EDITOR’S NOTE:
Irina Stoyanova is Head of Product and Commercial Director at Mobile Wave Solutions, a boutique tech studio offering best-in-breed software development solutions.
Irina has a rich background in the professional services industry. She agreed to share her experience from the perspective of doing product management in service (outsourcing) companies.
In under 500 words, she shares:
How she starts her mornings…
Why it’s a bad idea to build a product in secret…
What her sources of learning are…
And more…
Enjoy!

“How did you get into product management?”
I started as a Project Manager helping to build internal products for clients, but without a PdM or BA. Loved my job, until I began a Project with a Product Manager, and he took over half of my fun responsibilities. I stayed in Professional Services for a variety of industries in one place and focused on building with a product mindset rather than reaching milestones on N years project plan in an environment that changes daily.
“How do you start your mornings at work?”
GTD has helped me tremendously to manage the feeling of being overwhelmed by tasks and responsibilities, starting with that at around 8 am.
“What do you know about product management now that you wish you’d known when you first started?”
In retrospect those are painfully obvious, but here are my top 3:
· The non-uniqueness in human faultiness and how easy (in theory) it should be to avoid repeating logical fallacies that have been mapped and studied for decades. I believe the Psychology of Human Misjudgment should be obligatory in schools.

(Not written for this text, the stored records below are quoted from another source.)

(** [C18] When the manager starts, its servers read these TLS options, whatever
    capacity the run time gives to a slice that grows: each refuses HTTP/2 exactly
    if it is not enabled; the metrics server presents its own certificate exactly
    if they are served securely and a path is set for it; the webhook server
    presents its own exactly if a path is set for it, except where HTTP/2 is not
    enabled, both have a certificate and the run time made room for a second option
    in the first array: there it presents that of the metrics server, whose option
    has overwritten its own. *)
Theorem main_serves_tls extra args p :
  pr_steps p = [] -> In StartManager (pr_steps (main grow pf extra args p).2) ->
  exists f o, parseFlags pf extra args = Ok f
    /\ In (NewManager o) (pr_steps (main grow pf extra args p).2) /\ options_ok f o
    /\ let h := pr_heap (main grow pf extra args p).2 in
       served h (wo_TLSOpts (mg_WebhookServer o)) = expected f (webhookCertificate grow f)
       /\ served h (mo_TLSOpts (mg_Metrics o)) = expected f (metricsWatcher f).
Proof.
  intros Hp Hin. destruct (parseFlags pf extra args) as [f|e] eqn:Ef;
    [|unfold main, gbind, glift in Hin; rewrite Ef in Hin; cbn in Hin; by rewrite Hp in Hin].
  rewrite (main_parsed _ _ _ _ Ef) in *.
  destruct (setup_runs grow f (pr_heap p)) as (o & h' & Hr & Ho & Hw & Hm).
  specialize (Hr p eq_refl). pose proof (run_plan_prefix (setup_plan f o) (pr_platform p)) as Hpre.
  pose proof (run_plan_all (setup_plan f o) (pr_platform p)) as Hall.
  destruct (run_plan _ _) as [[done ok] st]; cbn in *. destruct Hr as (Hs & Hst & Hok).
  unfold serve, gbind in *. destruct (setup grow f p) as [r p1] eqn:E; cbn in *. rewrite Hp in Hs. cbn in Hs.
  destruct ok; [|destruct r; [done|]; exfalso; cbn in Hin; rewrite Hs in Hin;
    apply list_elem_of_In in Hin; eapply setup_plan_no_start, elem_of_prefix; eauto].
  destruct Hok as [-> Hh]. exists f, o. unfold step, step_or in *.
  destruct (perform_step StartManager (pr_platform p1)) as [err st']. cbn in *. rewrite Hh, Hs, Hall by done.
  split_and!; try done. apply in_app_iff. left. unfold setup_plan. rewrite !in_app_iff. cbn. tauto.
Qed.
End Growth.

End Spec.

· Something I brushed off when I was reading “Hooked”, thinking grown people should be responsible for their own decisions: relying only on regulatory legislation when building entertaining or habit-forming products is not enough. With human behavioral biology and behavioral science available for mass consumption having clearly defined moral limits and sticking to them allowed me to enjoy working in those industries.
· It took me a while to accept that using tools like CBT, EMDR, and meditation is not a sign of weakness when the classic Bulgarian just-get-a-grip "technique” for dealing with failure is not effective.
“What did your biggest product failure teach you?”
Unfortunately, despite all the literature, worshiping Feynman and recommending Tim Brown to anyone willing to listen - the good old fail-fast lesson I had to learn from an expensive and painful experience early in my career. We built an IoT product targeted at a particular user group. After continuously loading it with new features, just focusing on building the pilot demolished us…enough said.
“What’s the #1 thing that has helped you shorten your product management learning curve?”
It’s a tie… My first mentor (Krum Daskalov) told me to keep a problem=product list which - no exaggerations, changed the way I think and interact with products. + The Telerik Academy. I ended up with a reading list of 100+ valuable books, and lectures from inspiring heavy hitters in the industry and was encouraged by my teammates to look for a place with the right culture where I can apply all that knowledge, which I did.
“How do you stay updated on the best practices in product management?”
Stalking or as LinkedIn nicely puts it "following" a galaxy of other brilliant product people who are distilling various product sources into pure gold summaries. For example, Diddo Mihaylov, Robert Meza, Jeff Gothelf, Lenny Rachitsky, Will Lawrence, and Jan Ahrend. Then if I like the concept I would dig deeper. + product school, reforge, and clubhouse.